Pull every line of the entries that has the word "resistanceOn".

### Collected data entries
════════

Definition kFits : list (Fit.t F) :=
  let mkFit := @Fit.mkFit F in [
    mkFit 90 (lit 58 (-2)) (lit 4832 0) (lit (-108914) (-15)) (lit 243204 (-14)) (lit 4832 0) (lit 0 0) (lit
      0 0) (lit 28688 (-18)) (lit 231147 (-14)) (lit 184 (-16)) (lit 15 (-10)) (lit 1 5) (lit 483 1) (lit
      4832 0) (lit (-167004) (-16)) (lit 854958 (-12)) (lit 379269 0) (lit (-150719) (-12)) (lit 20858
      (-10)) (lit (-889685) (-13)) (lit 13007 (-10));
    mkFit 65 (lit 55 (-2)) (lit 4832 0) (lit (-811436) (-16)) (lit 22554 (-13)) (lit 4832 0) (lit 0 0) (lit
      0 0) (lit 212366 (-19)) (lit 214339 (-14)) (lit 133 (-16)) (lit 12 (-10)) (lit 1 5) (lit 483 1) (lit
      4832 0) (lit (-608647) (-17)) (lit 482814 (-12)) (lit 379269 0) (lit (-803449) (-13)) (lit 116437
      (-11)) (lit (-601171) (-13)) (lit 89355 (-11));
    mkFit 45 (lit 51 (-2)) (lit 4832 0) (lit (-112976) (-15)) (lit 216762 (-14)) (lit 4832 0) (lit 0 0) (lit
      0 0) (lit 154619 (-19)) (lit 160263 (-14)) (lit 921 (-17)) (lit 81 (-11)) (lit 1 5) (lit 483 1) (lit
      4832 0) (lit (-396471) (-17)) (lit 344344 (-12)) (lit 379269 0) (lit (-566235) (-13)) (lit 827849
      (-12)) (lit (-432673) (-13)) (lit 646111 (-12));
    mkFit 32 (lit 51 (-2)) (lit 4832 0) (lit (-131777) (-15)) (lit 203151 (-14)) (lit 4832 0) (lit 0 0) (lit
      0 0) (lit 115509 (-19)) (lit 119475 (-14)) (lit 655 (-17)) (lit 55 (-11)) (lit 1 5) (lit 483 1) (lit
      4832 0) (lit (-672783) (-17)) (lit 419847 (-12)) (lit 379269 0) (lit (-728881) (-13)) (lit 102677
      (-11)) (lit (-435333) (-13)) (lit 64697 (-11));
    mkFit 22 (lit 55 (-2)) (lit 4832 0) (lit (-132118) (-15)) (lit 17552 (-13)) (lit 4832 0) (lit 0 0) (lit
      0 0) (lit 802517 (-20)) (lit 851803 (-15)) (lit 45 (-16)) (lit 31 (-11)) (lit 1 5) (lit 127 2) (lit
      4832 0) (lit (-285373) (-16)) (lit 916744 (-12)) (lit 379269 0) (lit (-163133) (-12)) (lit 21687
      (-10)) (lit (-58712) (-12)) (lit 864648 (-12));
    mkFit 14 (lit 277 (-3)) (lit 812 0) (lit (-701209) (-16)) (lit 121771 (-14)) (lit 2962 0) (lit (-211644)
      (-16)) (lit 896216 (-15)) (lit 618337 (-20)) (lit 817633 (-15)) (lit 286 (-17)) (lit 29 (-11)) (lit 1
      5) (lit 127 2) (lit 7847 0) (lit (-311213) (-18)) (lit 534821 (-13)) (lit 0 0) (lit (-964978) (-14))
      (lit 144527 (-12)) (lit 0 0) (lit 0 0);
    mkFit 10 (lit 28 (-2)) (lit 1128 0) (lit (-720238) (-16)) (lit 118578 (-14)) (lit 4832 0) (lit (-181368)
      (-16)) (lit 816065 (-15)) (lit 472185 (-20)) (lit 728474 (-15)) (lit 204 (-17)) (lit 27 (-11)) (lit 1
      5) (lit 127 2) (lit 20691 0) (lit (-327225) (-18)) (lit 554082 (-13)) (lit 0 0) (lit (-999199) (-14))
      (lit 149539 (-12)) (lit 0 0) (lit 0 0);
    mkFit 7 (lit 264 (-3)) (lit 4832 0) (lit (-467061) (-16)) (lit 103708 (-14)) (lit 4832 0) (lit 0 0) (lit
      0 0) (lit 372084 (-20)) (lit 702172 (-15)) (lit 143 (-17)) (lit 13 (-11)) (lit 1 5) (lit 127 2) (lit
      20691 0) (lit (-262089) (-18)) (lit 47357 (-12)) (lit 0 0) (lit (-849198) (-14)) (lit 127848 (-12))
      (lit 0 0) (lit 0 0);
    mkFit 5 (lit 253 (-3)) (lit 4832 0) (lit (-433009) (-16)) (lit 979525 (-15)) (lit 7847 0) (lit (-315954)
      (-17)) (lit 653005 (-15)) (lit 277641 (-20)) (lit 646706 (-15)) (lit 102 (-17)) (lit 9 (-11)) (lit 1
      5) (lit 127 2) (lit 20691 0) (lit (-14179) (-17)) (lit 331434 (-13)) (lit 0 0) (lit (-576552) (-14))
      (lit 889536 (-13)) (lit 0 0) (lit 0 0);
    mkFit 3 (lit 248 (-3)) (lit 4832 0) (lit (-362939) (-16)) (lit 904595 (-15)) (lit 7847 0) (lit (-805167)
      (-17)) (lit 669134 (-15)) (lit 202367 (-20)) (lit 604792 (-15)) (lit 61 (-17)) (lit 5 (-11)) (lit 1 5)
      (lit 127 2) (lit 20691 0) (lit (-117664) (-18)) (lit 296368 (-13)) (lit 0 0) (lit (-509202) (-14))
      (lit 791852 (-13)) (lit 0 0) (lit 0 0)].

(** FindFit *)
Definition FindFit (node : Z) : option (Fit.t F) :=
  List.find (fun fit => Fit.node fit =? node) kFits.

Definition Positive (value : F) : bool := nfinite value && (value >? #0)%num.
Definition Nonnegative (value : F) : bool := nfinite value && (value >=? #0)%num.
Definition AllNonnegative (values : list F) : bool := forallb Nonnegative values.

(** A default [BinarySenseAmpResult], and Reject *)
Definition blank : Outputs.t F :=
  Outputs.mk Fallback "" (of_Z 0) (of_Z 0) (of_Z 0) (of_Z 0) (of_Z 0) (of_Z 0) (of_Z 0) (of_Z 0) (of_Z 0) (of_Z 0) (of_Z 0) (of_Z 0) (of_Z 0) (of_Z 0) (of_Z 0) (of_Z 0) (of_Z 0) (of_Z 0) (of_Z 0) (of_Z 0).
Definition Reject (s : Status) (why : string) : Outputs.t F :=
  blank <| Outputs.status := s |> <| Outputs.reason := why |>.

Definition BinarySenseAmpNominalReadVoltage (nodeNm : Z) : option F := Fit.readVoltage <$> FindFit nodeNm.

(** BinarySenseAmpLatencyFit *)
Definition BinarySenseAmpLatencyFit (nodeNm : Z) (resistance columnCapacitance : F) : option F :=
  match FindFit nodeNm with
  | None => None
  | Some fit =>
      if negb (Positive resistance) || negb (Nonnegative columnCapacitance) then None
      else
        let latency :=
          (if resistance <? Fit.latencyBreak1 fit then Fit.latencyLogSlope1 fit * nlog resistance + Fit.latencyLogIntercept1 fit
           else if resistance <? Fit.latencyBreak2 fit then Fit.latencyLogSlope2 fit * nlog resistance + Fit.latencyLogIntercept2 fit
           else Fit.latencyLinearSlope fit * resistance + Fit.latencyLinearIntercept fit)%num in
        Some (if resistance >? Fit.capResistanceThreshold fit then
                latency + Fit.capDelay fit / (Fit.referenceResistance fit - Fit.capResistanceThreshold fit)
                  * (resistance - Fit.capResistanceThreshold fit)
                  * ((columnCapacitance - Fit.referenceCapacitance fit) / Fit.referenceCapacitance fit)
              else latency)%num
  end.

(** BinarySenseAmpOperatingPowerFit *)
Definition BinarySenseAmpOperatingPowerFit (nodeNm : Z) (resistance readVoltage temperatureK : F) : option F :=
  match FindFit nodeNm with
  | None => None
  | Some fit =>
      if negb (Positive resistance) || negb (Positive readVoltage) || negb (Positive temperatureK) then None
      else
        let resistance := (resistance * (lit 5 (-1) / readVoltage))%num in
        if negb (Positive resistance) then None
        else
          let power :=
            (if resistance <? Fit.powerBreak1 fit then Fit.powerLinearSlope fit * resistance + Fit.powerLinearIntercept fit
             else if (Fit.powerBreak2 fit =? #0) || (resistance <? Fit.powerBreak2 fit)
             then Fit.powerLogSlope1 fit * nlog resistance + Fit.powerLogIntercept1 fit
             else Fit.powerLogSlope2 fit * nlog resistance + Fit.powerLogIntercept2 fit)%num in
          Some (power * (#1 + lit 13 (-4) * (temperatureK - #300)))%num
  end.

(** ** EvaluateBinarySenseAmp *)

(** The tests before anything is computed, in the order of the code: the first
    one that holds rejects the point. *)
Definition eligibility (point : Point.t F) (tech : Process.t F) (numAmplifiers : Z)
  : list (bool * (Status * string)) :=
  let malformed :=
    (numAmplifiers <=? 0) || negb (Positive (Point.resistanceOn point)) || negb (Positive (Point.resistanceOff point))
    || (Point.resistanceOff point <? Point.resistanceOn point)%num || negb (Positive (Point.columnCapacitance point))
    || negb (Positive (Point.referenceColumnArea point)) in
  let fit := FindFit (Process.featureSizeInNano tech) in
  [ (negb (Point.contextAvailable point), (Fallback, "no-operating-point"));
    (negb (Point.internalSenseAmp point), (Fallback, "external-sensing"));
    (malformed, (Invalid, "invalid-operating-point"));
    (negb (Positive (Point.temperatureK point)) || negb (Nonnegative (Point.readVoltage point)),
       (Invalid, "invalid-read-bias-or-temperature"));
    (negb (Point.tierCount point =? 1), (Fallback, "multiple-memory-tiers"));
    (negb (bool_decide (Point.cellType point = MRAM)) && negb (bool_decide (Point.cellType point = PCRAM))
       && negb (bool_decide (Point.cellType point = memristor)), (Fallback, "unsupported-cell-type"));
    (negb (bool_decide (Point.accessType point = CMOS_access)), (Fallback, "unsupported-access-type"));
    (Point.readPowerOverride point, (Fallback, "explicit-cell-read-power"));
    (negb (Process.initialized tech), (Invalid, "uninitialized-technology"));
    (negb (bool_decide (Process.deviceRoadmap tech = LSTP)), (Fallback, "unsupported-roadmap"));
    (match fit with Some _ => false | None => true end, (Fallback, "unsupported-node"));
    (negb (Positive (Process.featureSize tech)) || negb (Positive (Process.vdd tech))
       || negb (Positive (Process.pnSizeRatio tech)), (Invalid, "invalid-technology"));
    (match fit with Some f => negb (Process.featureSize tech =? #(Fit.node f) * lit 1 (-9))%num | None => false end,
       (Fallback, "interpolated-node"));
    (negb (Point.temperatureK point =? #300)%num, (Fallback, "unsupported-temperature"));
    (match fit with
     | Some f => (nabs (Point.readVoltage point - Fit.readVoltage f) >? lit 1 (-12))%num
     | None => false
     end, (Fallback, "non-nominal-read-voltage")) ].

Fixpoint first_objection (l : list (bool * (Status * string))) : option (Status * string) :=
  match l with
  | [] => None
  | (b, r) :: l => if b then Some r else first_objection l
  end.

(** The reference resistance and the margin of the two states. *)
Definition reference (on off : F) : F := (on / (lit 5 (-1) + lit 5 (-1) * on / off))%num.
Definition margin (on off : F) : F := (((off - on) / off) * lit 5 (-1))%num.

(** The figures of [numAmplifiers] amplifiers and of one. *)
Definition totals (r : Outputs.t F) (count core refarea column internal operating standby : F) : Outputs.t F :=
  let r := r <| Outputs.coreArea := (core * count)%num |> <| Outputs.referenceArea := (refarea * count)%num |> in
  let r := r <| Outputs.area := (Outputs.coreArea r + Outputs.referenceArea r)%num |>
             <| Outputs.columnSwitchingEnergy := (column * count)%num |>
             <| Outputs.internalSwitchingEnergy := (internal * count)%num |>
             <| Outputs.operatingEnergy := (operating * count)%num |> in
  r <| Outputs.readDynamicEnergy := (Outputs.columnSwitchingEnergy r + Outputs.internalSwitchingEnergy r
                                     + Outputs.operatingEnergy r)%num |>
    <| Outputs.leakage := (standby * count)%num |>
    <| Outputs.perAmplifierArea := (core + refarea)%num |>
    <| Outputs.perAmplifierReadDynamicEnergy := (column + internal + operating)%num |>
    <| Outputs.perAmplifierLeakage := standby |>.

════════

### Reply to the exercise
    (numAmplifiers <=? 0) || negb (Positive (Point.resistanceOn point)) || negb (Positive (Point.resistanceOff point))
    || (Point.resistanceOff point <? Point.resistanceOn point)%num || negb (Positive (Point.columnCapacitance point))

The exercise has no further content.